Солдатов шагнул в небытие вслед за Балабановым, буквально через год после него, словно по эстафете. Харон его забрал безвестным, и я восполню это упущение богов буквально в нескольких абзацах. Сам Павел был из Ворошиловграда (городу не раз меняли и название, и национальность), а распределили его потом на ВАЗ в Тольятти, где он с ходу овладел еще и третьим языком, итальянским. В дорогу я подарил ему неплохой учебник итальянского. Крепил международные связи предприятия несколько десятилетий. Был кладезем смешных баек и воспоминаний.
Например, такое… из английского юмора… Идет Пашка по городу с каким-то английским спецом, мастером похохмить и подначить. Среди «нагличан» оригиналов немало. И тот, приметив общественный туалет, предлагает: Paul, would you like to take a leak? (Выражение идиоматическое, букв. «дать течь» – иначе, «сходить по малому».) Пашка отвечает: No, thanks a million. (Миллион спасибо.) А тот ему вальяжно так, через губу, шекспировски: Why a million? Just one ordinary leak… (Намеренно оставлю концовку без перевода – дабы не испортить впечатление, чтобы читатель сам порылся в забытом школьном английском, тогда и анекдотец этот выйдет ярче.)
Я приезжал к ним с Танькой, родившей ему дочь и сына, и мы долго и до одури с ним спорили под курево и пиво (от чего я уже давно и напрочь отказался, прокляв табак как главный разрушитель здоровья). Он все никак не мог понять, с чего же я так неисправимо коснею в ретроградской грусти по эпохе несвобод. Да нет же, Паша, меня бы и шведский социализм бюджетный устроил, без этих грабежей и камланий на трупе убитой эпохи… Либерализмом и свободолюбием как необходимым каждому пространством самовыражения он был пронизан глубоко – и добавила к тому, видимо, экзистенциальная усталость от пребывания в своем наглухо задраенном производственном отсеке, хотя бы и в городе на просторной Волге.

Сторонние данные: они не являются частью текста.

(** * C2-NET training orchestrator: a shallow embedding of [train.py]

    The program is one orchestration loop ([train_model]) over external
    numerical collaborators (network, optimizer, scheduler, loaders, metric
    library).  The collaborators are taken as an interface ([Backend]); the
    orchestration itself -- resume, epoch loop, phases, metric aggregation,
    prediction dumps, scalar log, checkpoints -- is translated line by line
    into an error-and-state monad over the run state and the file system.

    Left out, as they touch neither the run state nor the files and the
    scalar stream: console output ([print], [tqdm]), wall-clock timing,
    device placement ([.to(device)]) and [writer.close()].  The module-level
    choice of the run directory is the [save_dir] of the configuration;
    [num_classes] and [lr] only feed the construction of the model and the
    optimizer, which the start state and the [Backend] stand for. *)

From Stdlib Require Import ZArith QArith Lia Ascii String.
From stdpp Require Import base numbers option list strings pretty gmap.

Local Open Scope Z_scope.

(** ** Numbers and collaborators *)

(** Python/torch floating-point scalars: the operations the orchestrator
    applies to them.  Nothing is assumed about their algebra. *)
Record Numerics (F : Type) := {
  fzero : F;                    (* 0.0 *)
  fhalf : F;                    (* 0.5 *)
  fadd : F → F → F;
  fmul : F → F → F;
  fdiv : F → F → F;
  of_int : Z → F;               (* int -> float conversion *)
  fgt : F → F → bool;           (* a > b *)
}.
Arguments fzero {F}.
Arguments fhalf {F}.
Arguments fadd {F}.
Arguments fmul {F}.
Arguments fdiv {F}.
Arguments of_int {F}.
Arguments fgt {F}.

(** [for phase in ['train', 'val']] *)
Inductive Phase := Train | Val.

(** What the loaders yield: [(inputs, labels)], one clip and one integer
    label per sample. *)
Definition Batch (Clip : Type) : Type := list (Clip * Z).

(** The external collaborators of [train_model], as black boxes.
    [None] stands for a raised exception.  Model, loss and optimizer calls
    are taken as total functions of the trainable state and the batch. *)
Record Backend (F Clip Params OptState : Type) := {
  forward : bool → Params → list Clip → list (list F);
      (* model(inputs) under model.training = b: one row of logits per sample *)
  softmax : list F → list F;                       (* nn.Softmax(dim=1), row-wise *)
  criterion : list (list F) → list Z → F;          (* nn.CrossEntropyLoss *)
  backward_step : Params → OptState → list Clip → list Z → Params * OptState;
      (* loss.backward(); optimizer.step() *)
  scheduler_lr : Z → OptState → OptState;
      (* CosineAnnealingLR writes the new rate into the optimizer's groups *)
  load_compatible : Params → Params → bool;        (* model.load_state_dict accepts *)
  opt_compatible : OptState → OptState → bool;     (* optimizer.load_state_dict accepts *)
  roc_auc_score : list Z → list F → option F;
  recall_score : list Z → list Z → Z → option F;   (* y_true, y_pred, pos_label *)
  loader : Phase → Z → list (Batch Clip);
      (* batches of trainval_loaders[phase] as yielded in the given epoch *)
  dataset_len : Phase → Z;                         (* len(loader.dataset) *)
  test_loader : Z → list (Batch Clip);
  test_len : Z;
}.
Arguments forward {F Clip Params OptState}.
Arguments softmax {F Clip Params OptState}.
Arguments criterion {F Clip Params OptState}.
Arguments backward_step {F Clip Params OptState}.
Arguments scheduler_lr {F Clip Params OptState}.
Arguments load_compatible {F Clip Params OptState}.
Arguments opt_compatible {F Clip Params OptState}.
Arguments roc_auc_score {F Clip Params OptState}.
Arguments recall_score {F Clip Params OptState}.
Arguments loader {F Clip Params OptState}.
Arguments dataset_len {F Clip Params OptState}.
Arguments test_loader {F Clip Params OptState}.
Arguments test_len {F Clip Params OptState}.

(** ** Configuration: the module-level constants and [train_model]'s
    keyword arguments *)
Record Config := {
  dataset : string;        (* 'hmdb51' *)
  save_dir : string;
  num_epochs : Z;          (* nEpochs *)
  resume_epoch : Z;        (* module global, 0 = from scratch *)
  save_epoch : Z;          (* snapshot *)
  useTest : bool;
  test_interval : Z;       (* nTestInterval *)
}.

Definition modelName : string := "C3D".
Definition saveName (cfg : Config) : string := modelName +:+ "-" +:+ dataset cfg.

(** ** Paths *)

Definition starts_with_slash (s : string) : bool :=
  match s with
  | String c _ => if decide (c = "/"%char) then true else false
  | EmptyString => false
  end.

Fixpoint ends_with_slash (s : string) : bool :=
  match s with
  | EmptyString => false
  | String c EmptyString => if decide (c = "/"%char) then true else false
  | String _ s' => ends_with_slash s'
  end.

(** [os.path.join(a, b)] on POSIX, two components. *)
Definition path_join (a b : string) : string :=
  if starts_with_slash b then b
  else match a with
       | EmptyString => b
       | _ => if ends_with_slash a then a +:+ b else a +:+ "/" +:+ b
       end.

(** The directory prefix [os.path.join] puts before a relative component. *)
Definition as_dir (a : string) : string :=
  match a with
  | EmptyString => EmptyString
  | _ => if ends_with_slash a then a else a +:+ "/"
  end.

(** [str(n)] for a Python int. *)
Definition str (n : Z) : string := pretty n.

(** [os.path.join(save_dir, 'models', saveName + '_epoch-' + str(epoch) + '.pth.tar')] *)
Definition ckpt_path (cfg : Config) (epoch : Z) : string :=
  path_join (path_join (save_dir cfg) "models")
            (saveName cfg +:+ "_epoch-" +:+ str epoch +:+ ".pth.tar").

(** [os.path.join(save_dir, f'{phase}_epoch_{epoch}.csv')] inside [save_to_csv],
    called with [save_dir = os.path.join(save_dir, 'predictions')]. *)
Definition csv_path (dir phase : string) (epoch : Z) : string :=
  path_join dir (phase +:+ "_epoch_" +:+ str epoch +:+ ".csv").

Definition predictions_dir (cfg : Config) : string :=
  path_join (save_dir cfg) "predictions".

Definition phase_name (p : Phase) : string :=
  match p with Train => "train" | Val => "val" end.

(** [range(resume_epoch, num_epochs)] *)
Definition epoch_range (cfg : Config) : list Z :=
  seqZ (resume_epoch cfg) (num_epochs cfg - resume_epoch cfg).

(** The file [torch.load] opens when resuming. *)
Definition resume_path (cfg : Config) : string :=
  ckpt_path cfg (resume_epoch cfg - 1).

(** Scalar tags of the test namespace. *)
Definition is_test_tag (tag : string) : bool := String.prefix "data/test_" tag.

(** ** Files, run state, errors *)

Inductive Cell (F : Type) :=
  | CStr (s : string)
  | CInt (z : Z)
  | CFloat (x : F).
Arguments CStr {F}.
Arguments CInt {F}.
Arguments CFloat {F}.

Record Checkpoint (Params OptState : Type) := {
  ck_epoch : Z;
  ck_state_dict : Params;
  ck_opt_dict : OptState;
}.
Arguments ck_epoch {Params OptState}.
Arguments ck_state_dict {Params OptState}.
Arguments ck_opt_dict {Params OptState}.

Inductive File (F Params OptState : Type) :=
  | CkptFile (c : Checkpoint Params OptState)      (* written by torch.save *)
  | CsvFile (rows : list (list (Cell F))).         (* written by csv.writer *)
Arguments CkptFile {F Params OptState}.
Arguments CsvFile {F Params OptState}.

Inductive error :=
  | FileNotFoundError (path : string)   (* torch.load on an absent file *)
  | UnpicklingError                     (* torch.load on a file that is no checkpoint *)
  | StateDictMismatch                   (* model.load_state_dict *)
  | OptimizerMismatch                   (* optimizer.load_state_dict *)
  | EmptyRowError                       (* torch.max over an empty class dimension *)
  | IndexError                          (* probs[:, 1] with fewer than two classes *)
  | ZeroDivisionError
  | AucValueError                       (* roc_auc_score raised *)
  | RecallValueError.                   (* recall_score raised *)

Inductive outcome (A : Type) :=
  | Done (a : A)
  | Fatal (e : error).
Arguments Done {A}.
Arguments Fatal {A}.

Section Orchestrator.
Context {F Clip Params OptState : Type}.
Variable N : Numerics F.
Variable B : Backend F Clip Params OptState.

(** Everything [train_model] reads and mutates. *)
Record State := mkState {
  st_params : Params;                (* model.state_dict() *)
  st_opt : OptState;                 (* optimizer.state_dict() *)
  st_last_epoch : Z;                 (* scheduler.last_epoch *)
  st_training : bool;                (* model.training *)
  st_fs : gmap string (File F Params OptState);
  st_scalars : list (string * F * Z);  (* SummaryWriter stream, oldest first *)
}.

(** A computation either finishes or dies with an exception; in both cases
    the effects performed so far stay in the state. *)
Definition M (A : Type) : Type := State → outcome A * State.

Definition ret {A} (a : A) : M A := λ st, (Done a, st).
Definition raise {A} (e : error) : M A := λ st, (Fatal e, st).
Definition bind {A C} (m : M A) (k : A → M C) : M C :=
  λ st, match m st with
        | (Done a, st') => k a st'
        | (Fatal e, st') => (Fatal e, st')
        end.
Definition get : M State := λ st, (Done st, st).
Definition modify (f : State → State) : M unit := λ st, (Done tt, f st).
Definition lift_opt {A} (e : error) (o : option A) : M A :=
  match o with Some a => ret a | None => raise e end.

Notation "'let!' x ':=' c 'in' k" := (bind c (λ x, k))
  (at level 10, x name, c at level 100, k at level 200).
Notation "c '>>' k" := (bind c (λ _, k))
  (at level 100, k at level 200, right associativity).

Definition set_params (p : Params) (st : State) : State :=
  mkState p (st_opt st) (st_last_epoch st) (st_training st) (st_fs st) (st_scalars st).
Definition set_opt (o : OptState) (st : State) : State :=
  mkState (st_params st) o (st_last_epoch st) (st_training st) (st_fs st) (st_scalars st).
Definition set_training (b : bool) (st : State) : State :=
  mkState (st_params st) (st_opt st) (st_last_epoch st) b (st_fs st) (st_scalars st).
Definition write_file (p : string) (f : File F Params OptState) (st : State) : State :=
  mkState (st_params st) (st_opt st) (st_last_epoch st) (st_training st)
          (<[p := f]> (st_fs st)) (st_scalars st).
(** [writer.add_scalar(tag, value, epoch)] *)
Definition push_scalar (tag : string) (v : F) (epoch : Z) (st : State) : State :=
  mkState (st_params st) (st_opt st) (st_last_epoch st) (st_training st)
          (st_fs st) (st_scalars st ++ [(tag, v, epoch)]).
Definition add_scalar (tag : string) (v : F) (epoch : Z) : M unit :=
  modify (push_scalar tag v epoch).
(** [scheduler.step()] *)
Definition scheduler_step (st : State) : State :=
  mkState (st_params st) (scheduler_lr B (st_last_epoch st + 1) (st_opt st))
          (st_last_epoch st + 1) (st_training st) (st_fs st) (st_scalars st).
(** [loss.backward(); optimizer.step()] on the current batch *)
Definition optimise (inputs : list Clip) (labels : list Z) (st : State) : State :=
  let po := backward_step B (st_params st) (st_opt st) inputs labels in
  set_opt po.2 (set_params po.1 st).

(** *** [save_to_csv] *)
Definition csv_header : list (Cell F) := [CStr "TrueLabel"; CStr "Probability"].
Definition csv_row (lp : Z * F) : list (Cell F) := [CInt lp.1; CFloat lp.2].

Definition save_to_csv (epoch : Z) (phase : string) (labels : list Z)
    (probs : list F) (dir : string) : M unit :=
  let filename := csv_path dir phase epoch in
  modify (write_file filename (CsvFile (csv_header :: map csv_row (zip labels probs)))).

(** *** Per-batch work *)

(** [running_loss], [running_corrects], [running_probs], [running_labels] *)
Record Running := mkRunning {
  running_loss : F;
  running_corrects : Z;
  running_probs : list F;
  running_labels : list Z;
}.
Definition running0 : Running := mkRunning (fzero N) 0 [] [].

(** [torch.max(row)[1]]: index of the first maximal entry. *)
Fixpoint argmax_from (best : F) (besti i : Z) (xs : list F) : Z :=
  match xs with
  | [] => besti
  | x :: xs' =>
      if fgt N x best then argmax_from x i (i + 1) xs'
      else argmax_from best besti (i + 1) xs'
  end.
Definition argmax (row : list F) : option Z :=
  match row with
  | [] => None
  | x :: xs => Some (argmax_from x 0 1 xs)
  end.
(** [torch.max(probs, 1)[1]] *)
Definition torch_max_indices (probs : list (list F)) : option (list Z) :=
  mapM argmax probs.
(** [probs[:, 1].tolist()] *)
Definition column1 (probs : list (list F)) : option (list F) :=
  mapM (λ row : list F, row !! 1%nat) probs.
(** [torch.sum(preds == labels.data)] *)
Fixpoint count_equal (preds labels : list Z) : Z :=
  match preds, labels with
  | p :: ps, l :: ls => (if decide (p = l) then 1 else 0) + count_equal ps ls
  | _, _ => 0
  end.
Lemma sweep_lookup cutoff mtime l acc p :
  snd (fold_left (sweep_step cutoff mtime) l acc) !! p
  = if bool_decide (p ∈ l) && Z.ltb (mtime p) cutoff then None else snd acc !! p.
Proof.
  revert acc. induction l as [|q l IH]; intros acc; cbn [fold_left].
  - rewrite bool_decide_eq_false_2 by apply not_elem_of_nil. reflexivity.
  - rewrite IH. destruct (decide (p = q)) as [->|Hne].
    + rewrite (bool_decide_eq_true_2 (q ∈ q :: l)) by left. cbn [andb].
      unfold sweep_step. destruct (Z.ltb (mtime q) cutoff); cbn [snd].
      * rewrite lookup_delete_eq. now destruct (bool_decide (q ∈ l) && true).
      * now rewrite andb_false_r.
    + assert (Hmem : bool_decide (p ∈ q :: l) = bool_decide (p ∈ l)).
      { apply bool_decide_ext. rewrite elem_of_cons. tauto. }
      rewrite Hmem. destruct (bool_decide (p ∈ l) && Z.ltb (mtime p) cutoff); [reflexivity|].
      unfold sweep_step. destruct (Z.ltb (mtime q) cutoff); cbn [snd]; [|reflexivity].
      now apply lookup_delete_ne.
Qed.

Lemma sweep_count cutoff mtime l acc :
  NoDup l -> (forall p, p ∈ l -> is_Some (snd acc !! p)) ->
  fst (fold_left (sweep_step cutoff mtime) l acc)
    + Z.of_nat (size (snd (fold_left (sweep_step cutoff mtime) l acc)))
  = fst acc + Z.of_nat (size (snd acc)).
Proof.
  intros Hnd. revert acc. induction Hnd as [|q l Hq Hnd IH]; intros acc Hin; [reflexivity|].
  cbn [fold_left]. rewrite IH.
  - unfold sweep_step. destruct (Z.ltb (mtime q) cutoff); [|reflexivity]. cbn [fst snd].
    assert (Hsome : is_Some (snd acc !! q)) by (apply Hin; left).
    rewrite map_size_delete_Some by exact Hsome.
    assert (size (snd acc) <> 0%nat).
    { intros Hz. apply map_size_empty_inv in Hz. rewrite Hz in Hsome.
      rewrite lookup_empty in Hsome. now destruct Hsome. }
    lia.
  - intros p Hp. unfold sweep_step. destruct (Z.ltb (mtime q) cutoff); cbn [snd].
    + rewrite lookup_delete_ne by (intros ->; contradiction). apply Hin. now right.
    + apply Hin. now right.
Qed.

Lemma elem_of_glob_files root (fs : gmap string File) p :
  p ∈ glob_files root fs <-> is_child root p = true /\ is_Some (fs !! p).
Proof.
  unfold glob_files. rewrite list_elem_of_filter, list_elem_of_fmap. split.
  - intros [Hc ([q f] & -> & Hin)]. split; [exact Hc|].
    apply elem_of_map_to_list in Hin. cbn. eauto.
  - intros [Hc [f Hf]]. split; [exact Hc|]. exists (p, f). split; [reflexivity|].
    now apply elem_of_map_to_list.
Qed.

Человеком он был ярким и обаятельным, добрейшим, динамичным, красавцем и хорошего сложения. Обличал примитивизм, спешил дознаться истины, был настоящим гуманистом, стремился творить добро. И если бы снимал кино – то уж как минимум не хуже, чем Алексей Балабанов. Пусть культового фильма и не снял бы, но уж точно снял бы солнечней, жизнелюбивей и ни в чем бы не соврал. Ему чутка недоставало твердости. При всей своей вере в свободы он по большому счету был малоконкурентным. По причине, думаю, избыточного альтруизма. Из тех природой одаренных смертных, что не считают долгом гуманиста рвать клыками добычу, как это происходит в волчьей стае.
А спорил больше, думается, дабы не угасала радость общения со старым приятелем. Куда ж без драматического накала. Потом уже, ближе к развязке, мне кажется, стал что-то переосмысливать, уходить от однозначных оценок. Но случилось и худшее – погрузился в депрессию. Не смог пережить гибели сына от наркоты. Сын поучился в нашем же инязе, потом они забрали его домой. Странно, а ведь в то наше студенческое время и представить было нельзя, что кого-то рядом с тобой посадили на «колеса» или на иглу…
Несколько лет они с женой бились за сына. Татьяна даже звонила мне однажды на Алтай – подумывали отправить его куда-нибудь в таежную заимку с надежными людьми по соседству… Может, есть местечко на примете, куда Егора можно упрятать от этой беды? Я уже стал наводить справки, но потом они передумали. Чувство собственной вины и унесло Павла поздней осенью вслед за Балабановым, чтившим его дар общения…
Было бы неправильно и странно считать, что Балабанов оставался в своей психомеханике неизменным в пространстве недолгого пути – в лабиринте к славе. Но в те дальние времена он являл собой довольно редкий тип озорника, что не примет вызова, если кому-то его штучки вдруг придутся не по вкусу, и тут же спрячется в кусты или за чью-то спину. И, вполне возможно, даже не из трусости самой, а из того же озорства, из чувства игры. Возможно, это был некий момент лицедейства. Он как бы приноравливал потребности души к своей творческой будущности, к форматам актерства.
Так оно было либо иначе – но вот любовь или тяготение ко всему небанальному и маргинальному, порой и на грани болезни, обозначилась в нем еще тогда и сохранялась на протяжении всей жизни. От него первого, кстати, я слышал порой и новомодное словечко – например, иностранцев он стал называть форинами (от английского слова foreign – «иностранный»). Или, скажем, башню заклинило… это когда кто-то туго думает или чего-то не понимает вообще. Впрочем, это уже больше потом, после института, а там хватало и других пересмешников.